EXERCISE.
Would you return, word for word, the lines of the data below from the line with "set (e2 := pin_snapshot" through the line with "Theorem transaction_snapshot_isolation (W", and no others?
MATERIAL TO PROCESS Block Start
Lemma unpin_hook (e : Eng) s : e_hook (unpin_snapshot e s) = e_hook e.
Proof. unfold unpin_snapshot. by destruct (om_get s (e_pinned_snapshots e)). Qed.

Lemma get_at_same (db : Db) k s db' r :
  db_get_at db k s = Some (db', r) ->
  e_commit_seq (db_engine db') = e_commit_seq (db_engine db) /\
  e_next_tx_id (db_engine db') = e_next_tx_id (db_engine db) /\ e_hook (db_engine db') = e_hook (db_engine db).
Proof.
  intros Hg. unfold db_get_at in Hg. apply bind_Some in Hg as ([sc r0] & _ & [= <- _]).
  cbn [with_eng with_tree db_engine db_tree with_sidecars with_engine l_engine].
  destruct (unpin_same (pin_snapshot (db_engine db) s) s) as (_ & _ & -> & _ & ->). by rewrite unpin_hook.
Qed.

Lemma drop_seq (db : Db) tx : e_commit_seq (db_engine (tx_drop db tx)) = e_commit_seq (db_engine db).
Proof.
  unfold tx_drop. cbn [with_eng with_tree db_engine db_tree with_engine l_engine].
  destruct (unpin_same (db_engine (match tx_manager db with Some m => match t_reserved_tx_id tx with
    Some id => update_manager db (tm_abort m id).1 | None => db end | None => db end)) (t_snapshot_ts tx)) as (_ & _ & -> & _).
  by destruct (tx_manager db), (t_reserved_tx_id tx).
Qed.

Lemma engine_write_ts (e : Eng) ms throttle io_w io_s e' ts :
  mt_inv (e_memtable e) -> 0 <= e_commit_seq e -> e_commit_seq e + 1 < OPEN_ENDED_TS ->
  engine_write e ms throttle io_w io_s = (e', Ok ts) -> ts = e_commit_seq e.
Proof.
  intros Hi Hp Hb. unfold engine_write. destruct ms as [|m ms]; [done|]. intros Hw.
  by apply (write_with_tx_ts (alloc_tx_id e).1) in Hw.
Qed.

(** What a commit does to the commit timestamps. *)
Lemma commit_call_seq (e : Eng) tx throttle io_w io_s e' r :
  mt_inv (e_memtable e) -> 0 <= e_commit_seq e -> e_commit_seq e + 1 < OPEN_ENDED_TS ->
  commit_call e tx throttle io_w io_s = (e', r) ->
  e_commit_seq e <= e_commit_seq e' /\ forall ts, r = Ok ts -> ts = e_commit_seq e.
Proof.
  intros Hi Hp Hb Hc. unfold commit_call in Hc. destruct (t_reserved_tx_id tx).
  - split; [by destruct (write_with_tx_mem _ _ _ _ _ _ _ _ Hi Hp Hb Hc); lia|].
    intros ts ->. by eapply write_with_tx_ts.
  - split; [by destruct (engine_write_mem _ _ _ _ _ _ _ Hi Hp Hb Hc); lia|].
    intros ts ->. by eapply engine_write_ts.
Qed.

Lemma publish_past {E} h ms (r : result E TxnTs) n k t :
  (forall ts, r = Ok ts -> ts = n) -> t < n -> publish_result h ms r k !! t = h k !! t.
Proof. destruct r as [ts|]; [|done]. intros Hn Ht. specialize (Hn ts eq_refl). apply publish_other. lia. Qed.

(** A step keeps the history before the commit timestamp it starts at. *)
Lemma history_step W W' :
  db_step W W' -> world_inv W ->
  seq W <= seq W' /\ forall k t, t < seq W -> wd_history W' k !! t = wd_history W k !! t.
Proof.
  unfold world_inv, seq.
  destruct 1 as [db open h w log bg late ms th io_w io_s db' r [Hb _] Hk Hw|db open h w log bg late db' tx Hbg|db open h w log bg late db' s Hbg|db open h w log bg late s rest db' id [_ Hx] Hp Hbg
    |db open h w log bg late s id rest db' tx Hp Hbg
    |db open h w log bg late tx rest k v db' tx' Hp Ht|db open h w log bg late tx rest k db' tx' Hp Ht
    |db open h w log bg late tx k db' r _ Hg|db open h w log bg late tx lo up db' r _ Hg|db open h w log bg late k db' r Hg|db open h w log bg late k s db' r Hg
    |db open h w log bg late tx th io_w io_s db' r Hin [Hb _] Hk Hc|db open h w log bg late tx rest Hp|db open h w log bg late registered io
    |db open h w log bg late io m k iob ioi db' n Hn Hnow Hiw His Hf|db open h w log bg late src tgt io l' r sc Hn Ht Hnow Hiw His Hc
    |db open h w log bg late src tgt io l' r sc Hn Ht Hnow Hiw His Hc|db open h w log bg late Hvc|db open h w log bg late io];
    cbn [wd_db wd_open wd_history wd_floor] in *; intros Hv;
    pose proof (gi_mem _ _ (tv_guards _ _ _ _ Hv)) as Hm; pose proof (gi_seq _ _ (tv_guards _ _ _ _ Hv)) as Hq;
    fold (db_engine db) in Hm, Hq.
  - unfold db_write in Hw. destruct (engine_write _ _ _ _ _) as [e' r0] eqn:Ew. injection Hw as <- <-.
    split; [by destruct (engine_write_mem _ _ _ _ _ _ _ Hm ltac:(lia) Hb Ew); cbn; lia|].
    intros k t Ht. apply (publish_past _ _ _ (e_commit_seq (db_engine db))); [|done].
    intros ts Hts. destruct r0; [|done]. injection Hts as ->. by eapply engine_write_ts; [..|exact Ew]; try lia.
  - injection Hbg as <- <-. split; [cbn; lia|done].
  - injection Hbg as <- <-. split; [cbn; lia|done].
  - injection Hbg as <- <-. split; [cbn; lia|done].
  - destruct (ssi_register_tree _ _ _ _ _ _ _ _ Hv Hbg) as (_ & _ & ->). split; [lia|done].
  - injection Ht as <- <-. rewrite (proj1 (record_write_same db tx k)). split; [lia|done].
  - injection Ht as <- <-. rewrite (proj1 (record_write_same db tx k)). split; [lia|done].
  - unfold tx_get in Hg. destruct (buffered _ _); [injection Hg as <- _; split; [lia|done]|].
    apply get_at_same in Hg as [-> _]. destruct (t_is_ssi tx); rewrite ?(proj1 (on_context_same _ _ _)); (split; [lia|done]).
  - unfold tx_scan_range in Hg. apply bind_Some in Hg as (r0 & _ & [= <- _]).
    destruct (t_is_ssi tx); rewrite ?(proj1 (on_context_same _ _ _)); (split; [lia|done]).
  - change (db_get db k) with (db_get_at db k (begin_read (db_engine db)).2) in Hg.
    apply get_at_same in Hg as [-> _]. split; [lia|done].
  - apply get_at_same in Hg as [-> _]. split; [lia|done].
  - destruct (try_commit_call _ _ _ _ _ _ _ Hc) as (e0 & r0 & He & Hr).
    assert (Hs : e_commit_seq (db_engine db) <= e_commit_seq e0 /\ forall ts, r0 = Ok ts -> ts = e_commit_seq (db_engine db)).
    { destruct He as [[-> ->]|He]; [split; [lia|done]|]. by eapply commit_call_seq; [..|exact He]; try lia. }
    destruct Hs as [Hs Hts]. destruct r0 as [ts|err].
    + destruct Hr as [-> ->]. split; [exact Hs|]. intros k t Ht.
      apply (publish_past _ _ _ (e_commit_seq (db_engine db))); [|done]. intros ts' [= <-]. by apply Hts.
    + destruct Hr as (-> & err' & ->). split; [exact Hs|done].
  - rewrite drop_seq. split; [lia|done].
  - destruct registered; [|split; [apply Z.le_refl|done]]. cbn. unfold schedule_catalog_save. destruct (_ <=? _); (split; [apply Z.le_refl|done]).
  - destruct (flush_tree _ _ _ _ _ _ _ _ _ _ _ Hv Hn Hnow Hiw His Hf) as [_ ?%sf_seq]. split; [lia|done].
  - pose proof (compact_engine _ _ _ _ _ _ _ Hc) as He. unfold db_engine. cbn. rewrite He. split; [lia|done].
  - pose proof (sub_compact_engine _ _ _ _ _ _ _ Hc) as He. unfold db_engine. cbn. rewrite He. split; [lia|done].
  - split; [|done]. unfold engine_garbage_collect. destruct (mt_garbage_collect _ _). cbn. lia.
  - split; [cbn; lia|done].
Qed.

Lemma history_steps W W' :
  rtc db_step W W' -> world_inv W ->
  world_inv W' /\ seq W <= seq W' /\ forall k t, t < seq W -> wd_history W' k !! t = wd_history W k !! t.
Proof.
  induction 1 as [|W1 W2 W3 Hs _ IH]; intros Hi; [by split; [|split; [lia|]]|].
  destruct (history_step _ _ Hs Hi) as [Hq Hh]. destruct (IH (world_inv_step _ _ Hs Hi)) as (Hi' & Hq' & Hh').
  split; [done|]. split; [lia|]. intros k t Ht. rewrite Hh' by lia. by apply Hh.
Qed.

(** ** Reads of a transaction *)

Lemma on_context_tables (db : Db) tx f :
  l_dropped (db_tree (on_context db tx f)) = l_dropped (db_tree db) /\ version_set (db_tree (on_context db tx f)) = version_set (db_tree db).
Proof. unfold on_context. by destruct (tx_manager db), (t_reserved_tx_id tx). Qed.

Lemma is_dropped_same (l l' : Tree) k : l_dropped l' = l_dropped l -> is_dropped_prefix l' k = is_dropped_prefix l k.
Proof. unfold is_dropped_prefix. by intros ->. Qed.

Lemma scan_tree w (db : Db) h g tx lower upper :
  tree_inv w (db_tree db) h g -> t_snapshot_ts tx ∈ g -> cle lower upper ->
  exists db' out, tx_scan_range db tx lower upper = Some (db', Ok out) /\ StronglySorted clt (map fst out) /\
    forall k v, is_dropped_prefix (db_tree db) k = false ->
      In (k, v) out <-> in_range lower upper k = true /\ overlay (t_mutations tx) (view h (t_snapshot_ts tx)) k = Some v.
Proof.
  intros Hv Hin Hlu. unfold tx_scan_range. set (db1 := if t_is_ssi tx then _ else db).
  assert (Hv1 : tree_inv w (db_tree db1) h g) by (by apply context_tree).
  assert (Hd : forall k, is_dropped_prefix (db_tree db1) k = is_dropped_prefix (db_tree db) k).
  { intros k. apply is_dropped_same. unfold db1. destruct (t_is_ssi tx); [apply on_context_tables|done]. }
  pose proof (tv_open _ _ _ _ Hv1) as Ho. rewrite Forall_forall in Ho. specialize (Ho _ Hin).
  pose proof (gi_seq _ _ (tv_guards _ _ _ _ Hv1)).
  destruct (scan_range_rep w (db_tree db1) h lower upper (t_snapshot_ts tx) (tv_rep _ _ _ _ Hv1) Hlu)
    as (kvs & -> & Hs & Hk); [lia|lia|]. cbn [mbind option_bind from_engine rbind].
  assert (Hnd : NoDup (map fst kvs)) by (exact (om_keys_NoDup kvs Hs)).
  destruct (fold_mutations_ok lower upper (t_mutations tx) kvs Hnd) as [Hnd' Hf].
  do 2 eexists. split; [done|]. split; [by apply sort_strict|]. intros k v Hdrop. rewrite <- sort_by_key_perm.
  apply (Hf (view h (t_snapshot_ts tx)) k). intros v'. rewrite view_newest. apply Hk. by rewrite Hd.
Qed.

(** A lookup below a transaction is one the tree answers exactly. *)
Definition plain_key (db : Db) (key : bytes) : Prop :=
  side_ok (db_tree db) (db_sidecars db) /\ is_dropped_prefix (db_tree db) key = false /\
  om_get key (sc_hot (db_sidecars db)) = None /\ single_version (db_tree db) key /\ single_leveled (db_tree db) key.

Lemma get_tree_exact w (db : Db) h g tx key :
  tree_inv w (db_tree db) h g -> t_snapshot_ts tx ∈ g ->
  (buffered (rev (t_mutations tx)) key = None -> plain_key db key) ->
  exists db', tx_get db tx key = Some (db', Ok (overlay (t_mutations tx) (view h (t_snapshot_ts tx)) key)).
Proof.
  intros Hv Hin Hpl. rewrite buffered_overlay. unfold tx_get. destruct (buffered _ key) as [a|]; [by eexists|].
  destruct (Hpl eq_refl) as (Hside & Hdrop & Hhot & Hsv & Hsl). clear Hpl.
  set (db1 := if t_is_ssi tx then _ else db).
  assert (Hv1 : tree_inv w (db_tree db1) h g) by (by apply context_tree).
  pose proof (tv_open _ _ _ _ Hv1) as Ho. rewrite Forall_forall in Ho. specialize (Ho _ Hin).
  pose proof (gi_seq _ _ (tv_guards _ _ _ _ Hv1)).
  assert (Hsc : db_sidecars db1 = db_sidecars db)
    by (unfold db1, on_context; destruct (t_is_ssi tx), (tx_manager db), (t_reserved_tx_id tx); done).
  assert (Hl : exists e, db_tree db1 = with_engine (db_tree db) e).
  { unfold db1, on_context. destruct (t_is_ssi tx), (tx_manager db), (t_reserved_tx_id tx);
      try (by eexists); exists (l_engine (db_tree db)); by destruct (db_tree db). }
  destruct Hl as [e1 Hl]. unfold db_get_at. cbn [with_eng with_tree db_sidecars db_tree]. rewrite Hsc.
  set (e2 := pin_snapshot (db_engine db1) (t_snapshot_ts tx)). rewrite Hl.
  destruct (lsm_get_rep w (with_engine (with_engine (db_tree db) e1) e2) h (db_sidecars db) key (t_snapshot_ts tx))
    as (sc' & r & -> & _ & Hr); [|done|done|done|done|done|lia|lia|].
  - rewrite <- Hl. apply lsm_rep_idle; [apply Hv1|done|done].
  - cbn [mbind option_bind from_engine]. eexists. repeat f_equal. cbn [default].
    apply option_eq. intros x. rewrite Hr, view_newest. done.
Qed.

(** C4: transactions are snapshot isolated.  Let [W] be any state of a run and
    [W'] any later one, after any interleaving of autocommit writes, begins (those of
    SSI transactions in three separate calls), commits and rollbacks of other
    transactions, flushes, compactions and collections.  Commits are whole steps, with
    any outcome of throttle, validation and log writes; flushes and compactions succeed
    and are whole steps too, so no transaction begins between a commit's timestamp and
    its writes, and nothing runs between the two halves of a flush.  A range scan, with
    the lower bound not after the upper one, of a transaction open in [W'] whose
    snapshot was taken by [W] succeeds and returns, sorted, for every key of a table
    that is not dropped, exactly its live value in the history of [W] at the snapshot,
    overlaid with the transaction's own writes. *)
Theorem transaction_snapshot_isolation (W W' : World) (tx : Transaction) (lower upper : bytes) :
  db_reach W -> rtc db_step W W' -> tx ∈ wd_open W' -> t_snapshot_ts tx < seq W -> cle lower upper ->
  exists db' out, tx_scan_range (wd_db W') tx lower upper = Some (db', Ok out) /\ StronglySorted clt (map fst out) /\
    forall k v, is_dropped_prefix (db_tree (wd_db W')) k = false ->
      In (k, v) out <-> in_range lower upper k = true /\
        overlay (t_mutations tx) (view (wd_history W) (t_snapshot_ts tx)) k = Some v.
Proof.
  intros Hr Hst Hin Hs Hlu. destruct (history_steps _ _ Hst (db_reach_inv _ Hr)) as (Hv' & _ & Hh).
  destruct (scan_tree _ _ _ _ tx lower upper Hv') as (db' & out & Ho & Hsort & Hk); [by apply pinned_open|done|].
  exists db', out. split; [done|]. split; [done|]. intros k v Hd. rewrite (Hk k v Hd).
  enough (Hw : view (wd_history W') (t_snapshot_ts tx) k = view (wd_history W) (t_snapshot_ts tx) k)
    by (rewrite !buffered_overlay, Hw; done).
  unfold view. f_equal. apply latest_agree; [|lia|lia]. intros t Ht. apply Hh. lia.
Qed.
MATERIAL TO PROCESS Block End
MATERIAL TO PROCESS Block Start
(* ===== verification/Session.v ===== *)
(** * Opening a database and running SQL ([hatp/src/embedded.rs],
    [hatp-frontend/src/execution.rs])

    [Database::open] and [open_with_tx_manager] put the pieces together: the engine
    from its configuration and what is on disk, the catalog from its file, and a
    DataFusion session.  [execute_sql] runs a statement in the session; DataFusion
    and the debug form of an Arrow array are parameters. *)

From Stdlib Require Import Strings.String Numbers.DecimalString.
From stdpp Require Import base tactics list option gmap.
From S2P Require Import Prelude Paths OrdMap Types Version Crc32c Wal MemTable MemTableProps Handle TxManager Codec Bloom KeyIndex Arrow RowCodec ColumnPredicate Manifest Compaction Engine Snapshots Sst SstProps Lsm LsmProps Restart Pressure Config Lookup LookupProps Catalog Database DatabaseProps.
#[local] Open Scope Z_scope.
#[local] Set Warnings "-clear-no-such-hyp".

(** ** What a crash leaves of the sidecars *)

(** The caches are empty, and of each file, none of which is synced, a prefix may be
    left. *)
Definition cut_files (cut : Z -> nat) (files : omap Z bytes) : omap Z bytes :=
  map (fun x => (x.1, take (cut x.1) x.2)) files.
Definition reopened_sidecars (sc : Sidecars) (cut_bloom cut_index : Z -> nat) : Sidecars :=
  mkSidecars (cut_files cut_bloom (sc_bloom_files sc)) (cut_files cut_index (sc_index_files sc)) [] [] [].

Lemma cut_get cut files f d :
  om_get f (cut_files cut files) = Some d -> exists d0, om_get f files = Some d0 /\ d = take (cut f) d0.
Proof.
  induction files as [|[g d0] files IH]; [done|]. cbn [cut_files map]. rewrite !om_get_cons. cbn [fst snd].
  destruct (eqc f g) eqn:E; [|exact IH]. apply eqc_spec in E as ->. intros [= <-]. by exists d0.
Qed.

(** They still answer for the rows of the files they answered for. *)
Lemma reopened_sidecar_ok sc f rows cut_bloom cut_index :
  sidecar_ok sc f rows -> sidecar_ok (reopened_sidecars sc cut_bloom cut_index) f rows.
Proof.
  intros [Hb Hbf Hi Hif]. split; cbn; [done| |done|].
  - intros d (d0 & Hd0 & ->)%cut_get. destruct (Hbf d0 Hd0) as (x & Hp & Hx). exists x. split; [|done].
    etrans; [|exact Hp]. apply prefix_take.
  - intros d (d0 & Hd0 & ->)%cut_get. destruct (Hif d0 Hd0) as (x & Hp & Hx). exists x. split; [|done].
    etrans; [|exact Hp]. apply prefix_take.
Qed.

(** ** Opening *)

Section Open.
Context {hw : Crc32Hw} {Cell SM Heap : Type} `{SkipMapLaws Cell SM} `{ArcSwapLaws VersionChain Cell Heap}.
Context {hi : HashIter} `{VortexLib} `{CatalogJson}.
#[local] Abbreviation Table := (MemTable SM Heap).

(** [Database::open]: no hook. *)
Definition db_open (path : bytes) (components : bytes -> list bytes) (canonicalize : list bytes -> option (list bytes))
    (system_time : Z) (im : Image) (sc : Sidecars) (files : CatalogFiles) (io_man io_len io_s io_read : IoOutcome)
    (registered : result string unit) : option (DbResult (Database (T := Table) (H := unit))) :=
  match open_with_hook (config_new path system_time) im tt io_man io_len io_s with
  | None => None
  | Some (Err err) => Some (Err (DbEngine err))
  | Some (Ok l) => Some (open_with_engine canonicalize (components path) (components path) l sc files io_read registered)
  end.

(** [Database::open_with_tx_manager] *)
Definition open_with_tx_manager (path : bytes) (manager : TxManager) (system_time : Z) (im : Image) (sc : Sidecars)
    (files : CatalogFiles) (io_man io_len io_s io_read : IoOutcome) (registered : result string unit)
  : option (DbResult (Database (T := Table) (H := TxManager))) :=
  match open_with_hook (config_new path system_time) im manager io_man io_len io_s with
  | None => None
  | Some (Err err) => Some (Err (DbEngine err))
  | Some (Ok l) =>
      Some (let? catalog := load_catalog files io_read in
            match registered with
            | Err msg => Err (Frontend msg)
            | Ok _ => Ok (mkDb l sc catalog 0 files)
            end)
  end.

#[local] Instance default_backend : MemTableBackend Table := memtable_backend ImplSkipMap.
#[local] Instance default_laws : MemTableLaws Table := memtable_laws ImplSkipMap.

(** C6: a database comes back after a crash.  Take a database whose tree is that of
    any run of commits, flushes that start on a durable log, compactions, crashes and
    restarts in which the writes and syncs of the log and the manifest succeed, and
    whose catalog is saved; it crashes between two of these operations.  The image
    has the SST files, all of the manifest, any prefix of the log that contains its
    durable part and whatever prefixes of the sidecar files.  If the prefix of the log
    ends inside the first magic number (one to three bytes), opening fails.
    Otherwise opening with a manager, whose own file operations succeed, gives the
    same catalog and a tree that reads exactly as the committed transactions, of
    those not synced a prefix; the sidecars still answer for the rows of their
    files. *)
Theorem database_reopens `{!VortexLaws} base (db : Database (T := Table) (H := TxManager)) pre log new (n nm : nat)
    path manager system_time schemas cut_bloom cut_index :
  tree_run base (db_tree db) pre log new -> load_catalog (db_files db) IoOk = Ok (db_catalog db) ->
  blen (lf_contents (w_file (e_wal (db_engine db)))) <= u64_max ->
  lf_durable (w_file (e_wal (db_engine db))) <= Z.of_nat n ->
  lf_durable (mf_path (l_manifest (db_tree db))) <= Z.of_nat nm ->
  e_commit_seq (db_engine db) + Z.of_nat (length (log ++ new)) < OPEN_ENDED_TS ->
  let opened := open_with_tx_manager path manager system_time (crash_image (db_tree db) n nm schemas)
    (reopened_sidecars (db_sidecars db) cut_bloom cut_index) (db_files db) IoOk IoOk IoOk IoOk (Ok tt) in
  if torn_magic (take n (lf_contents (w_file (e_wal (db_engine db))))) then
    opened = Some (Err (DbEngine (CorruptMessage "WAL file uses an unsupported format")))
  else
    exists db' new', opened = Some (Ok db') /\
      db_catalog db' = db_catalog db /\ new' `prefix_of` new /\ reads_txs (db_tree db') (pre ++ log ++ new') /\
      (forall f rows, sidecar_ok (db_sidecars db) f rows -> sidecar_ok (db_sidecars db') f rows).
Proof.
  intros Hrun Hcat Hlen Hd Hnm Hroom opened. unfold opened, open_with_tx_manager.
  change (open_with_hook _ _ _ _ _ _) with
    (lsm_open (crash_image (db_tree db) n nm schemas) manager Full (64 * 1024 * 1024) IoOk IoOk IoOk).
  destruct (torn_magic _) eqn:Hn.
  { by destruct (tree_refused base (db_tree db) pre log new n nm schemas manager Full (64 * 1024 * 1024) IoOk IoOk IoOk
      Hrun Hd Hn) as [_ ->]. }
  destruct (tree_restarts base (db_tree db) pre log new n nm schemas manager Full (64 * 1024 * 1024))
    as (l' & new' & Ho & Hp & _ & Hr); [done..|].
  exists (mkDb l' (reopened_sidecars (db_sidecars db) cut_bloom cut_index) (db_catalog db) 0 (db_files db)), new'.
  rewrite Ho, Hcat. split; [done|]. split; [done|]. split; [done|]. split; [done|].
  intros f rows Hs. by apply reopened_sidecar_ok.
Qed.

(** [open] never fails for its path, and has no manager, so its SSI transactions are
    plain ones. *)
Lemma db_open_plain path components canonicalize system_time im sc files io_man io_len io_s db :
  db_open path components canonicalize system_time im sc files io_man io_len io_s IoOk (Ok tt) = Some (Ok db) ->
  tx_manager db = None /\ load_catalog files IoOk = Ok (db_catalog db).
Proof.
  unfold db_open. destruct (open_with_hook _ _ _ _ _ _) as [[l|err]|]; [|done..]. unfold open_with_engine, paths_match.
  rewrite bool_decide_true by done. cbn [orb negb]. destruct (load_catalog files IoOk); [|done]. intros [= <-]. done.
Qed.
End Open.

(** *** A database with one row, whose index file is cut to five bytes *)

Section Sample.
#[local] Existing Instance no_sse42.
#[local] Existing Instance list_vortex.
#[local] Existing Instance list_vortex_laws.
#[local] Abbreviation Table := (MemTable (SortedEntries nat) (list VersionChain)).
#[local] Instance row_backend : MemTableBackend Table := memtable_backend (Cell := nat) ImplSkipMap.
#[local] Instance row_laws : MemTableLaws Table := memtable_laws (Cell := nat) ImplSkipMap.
MATERIAL TO PROCESS Block End
MATERIAL TO PROCESS Block Start
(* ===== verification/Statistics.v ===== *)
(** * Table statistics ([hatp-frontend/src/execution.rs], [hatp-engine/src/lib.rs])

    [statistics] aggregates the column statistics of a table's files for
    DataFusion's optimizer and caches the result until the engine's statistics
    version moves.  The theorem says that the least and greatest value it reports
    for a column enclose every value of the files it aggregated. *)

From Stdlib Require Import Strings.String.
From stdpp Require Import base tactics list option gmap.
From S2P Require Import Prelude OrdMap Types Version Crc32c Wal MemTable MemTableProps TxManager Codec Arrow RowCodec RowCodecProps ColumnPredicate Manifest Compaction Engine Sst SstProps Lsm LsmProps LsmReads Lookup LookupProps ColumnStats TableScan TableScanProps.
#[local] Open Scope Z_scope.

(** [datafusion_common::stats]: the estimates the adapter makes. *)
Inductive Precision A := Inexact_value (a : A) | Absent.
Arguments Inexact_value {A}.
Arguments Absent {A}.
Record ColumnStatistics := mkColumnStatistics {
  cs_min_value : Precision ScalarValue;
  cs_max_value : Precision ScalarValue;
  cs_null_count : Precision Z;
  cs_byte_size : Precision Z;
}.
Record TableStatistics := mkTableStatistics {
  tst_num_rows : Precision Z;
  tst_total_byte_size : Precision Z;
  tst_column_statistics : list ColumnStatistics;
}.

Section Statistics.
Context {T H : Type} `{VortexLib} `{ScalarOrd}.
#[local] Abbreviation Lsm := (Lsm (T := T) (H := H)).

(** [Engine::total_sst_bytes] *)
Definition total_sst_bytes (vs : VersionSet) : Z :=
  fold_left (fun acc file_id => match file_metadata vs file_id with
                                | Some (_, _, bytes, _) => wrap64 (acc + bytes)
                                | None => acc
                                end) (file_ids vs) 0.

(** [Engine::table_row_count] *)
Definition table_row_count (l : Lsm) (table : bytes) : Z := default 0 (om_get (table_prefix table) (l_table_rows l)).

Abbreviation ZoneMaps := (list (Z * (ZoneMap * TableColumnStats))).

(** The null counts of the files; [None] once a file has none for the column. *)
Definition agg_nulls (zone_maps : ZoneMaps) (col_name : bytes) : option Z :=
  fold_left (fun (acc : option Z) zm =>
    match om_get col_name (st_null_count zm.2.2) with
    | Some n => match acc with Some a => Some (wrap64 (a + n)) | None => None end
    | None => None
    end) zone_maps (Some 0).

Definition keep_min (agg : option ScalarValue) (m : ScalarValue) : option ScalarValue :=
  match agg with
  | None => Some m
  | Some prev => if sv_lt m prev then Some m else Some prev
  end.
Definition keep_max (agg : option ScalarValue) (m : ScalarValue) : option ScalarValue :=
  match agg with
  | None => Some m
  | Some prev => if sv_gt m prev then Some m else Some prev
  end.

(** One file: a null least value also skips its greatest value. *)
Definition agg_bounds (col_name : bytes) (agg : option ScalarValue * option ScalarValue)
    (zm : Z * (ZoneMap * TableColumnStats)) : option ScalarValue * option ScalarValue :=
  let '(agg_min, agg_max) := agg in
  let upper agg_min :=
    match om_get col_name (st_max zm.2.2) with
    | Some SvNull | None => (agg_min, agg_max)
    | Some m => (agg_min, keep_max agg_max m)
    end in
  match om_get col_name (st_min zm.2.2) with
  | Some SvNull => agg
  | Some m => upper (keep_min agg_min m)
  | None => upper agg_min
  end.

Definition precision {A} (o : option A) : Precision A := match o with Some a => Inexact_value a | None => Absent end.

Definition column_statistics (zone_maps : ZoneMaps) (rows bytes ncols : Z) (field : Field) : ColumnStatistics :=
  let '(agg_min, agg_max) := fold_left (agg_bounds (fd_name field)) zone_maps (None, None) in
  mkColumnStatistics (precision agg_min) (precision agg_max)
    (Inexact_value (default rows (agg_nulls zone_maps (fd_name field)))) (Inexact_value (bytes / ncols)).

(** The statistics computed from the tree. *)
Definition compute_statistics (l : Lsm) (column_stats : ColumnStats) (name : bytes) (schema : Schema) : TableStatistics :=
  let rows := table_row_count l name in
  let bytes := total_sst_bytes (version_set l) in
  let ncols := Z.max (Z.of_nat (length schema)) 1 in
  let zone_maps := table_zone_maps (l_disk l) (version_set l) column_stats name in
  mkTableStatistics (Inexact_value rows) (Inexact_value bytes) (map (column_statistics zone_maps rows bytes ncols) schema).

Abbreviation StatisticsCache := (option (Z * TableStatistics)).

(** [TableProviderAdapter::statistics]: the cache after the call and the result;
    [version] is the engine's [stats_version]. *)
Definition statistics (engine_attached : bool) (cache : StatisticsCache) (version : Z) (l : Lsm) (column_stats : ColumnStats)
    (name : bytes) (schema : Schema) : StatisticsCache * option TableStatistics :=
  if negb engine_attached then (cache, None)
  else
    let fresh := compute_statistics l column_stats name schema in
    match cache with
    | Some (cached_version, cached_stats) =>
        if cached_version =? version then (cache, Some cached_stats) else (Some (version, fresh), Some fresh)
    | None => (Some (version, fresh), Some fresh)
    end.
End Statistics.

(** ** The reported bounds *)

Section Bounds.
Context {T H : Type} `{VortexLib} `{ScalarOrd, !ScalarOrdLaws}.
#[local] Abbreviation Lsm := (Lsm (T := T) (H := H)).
MATERIAL TO PROCESS Block End
SOLUTION TO THIS EXERCISE.
  set (e2 := pin_snapshot (db_engine db1) (t_snapshot_ts tx)). rewrite Hl.
  destruct (lsm_get_rep w (with_engine (with_engine (db_tree db) e1) e2) h (db_sidecars db) key (t_snapshot_ts tx))
    as (sc' & r & -> & _ & Hr); [|done|done|done|done|done|lia|lia|].
  - rewrite <- Hl. apply lsm_rep_idle; [apply Hv1|done|done].
  - cbn [mbind option_bind from_engine]. eexists. repeat f_equal. cbn [default].
    apply option_eq. intros x. rewrite Hr, view_newest. done.
Qed.

(** C4: transactions are snapshot isolated.  Let [W] be any state of a run and
    [W'] any later one, after any interleaving of autocommit writes, begins (those of
    SSI transactions in three separate calls), commits and rollbacks of other
    transactions, flushes, compactions and collections.  Commits are whole steps, with
    any outcome of throttle, validation and log writes; flushes and compactions succeed
    and are whole steps too, so no transaction begins between a commit's timestamp and
    its writes, and nothing runs between the two halves of a flush.  A range scan, with
    the lower bound not after the upper one, of a transaction open in [W'] whose
    snapshot was taken by [W] succeeds and returns, sorted, for every key of a table
    that is not dropped, exactly its live value in the history of [W] at the snapshot,
    overlaid with the transaction's own writes. *)
Theorem transaction_snapshot_isolation (W W' : World) (tx : Transaction) (lower upper : bytes) :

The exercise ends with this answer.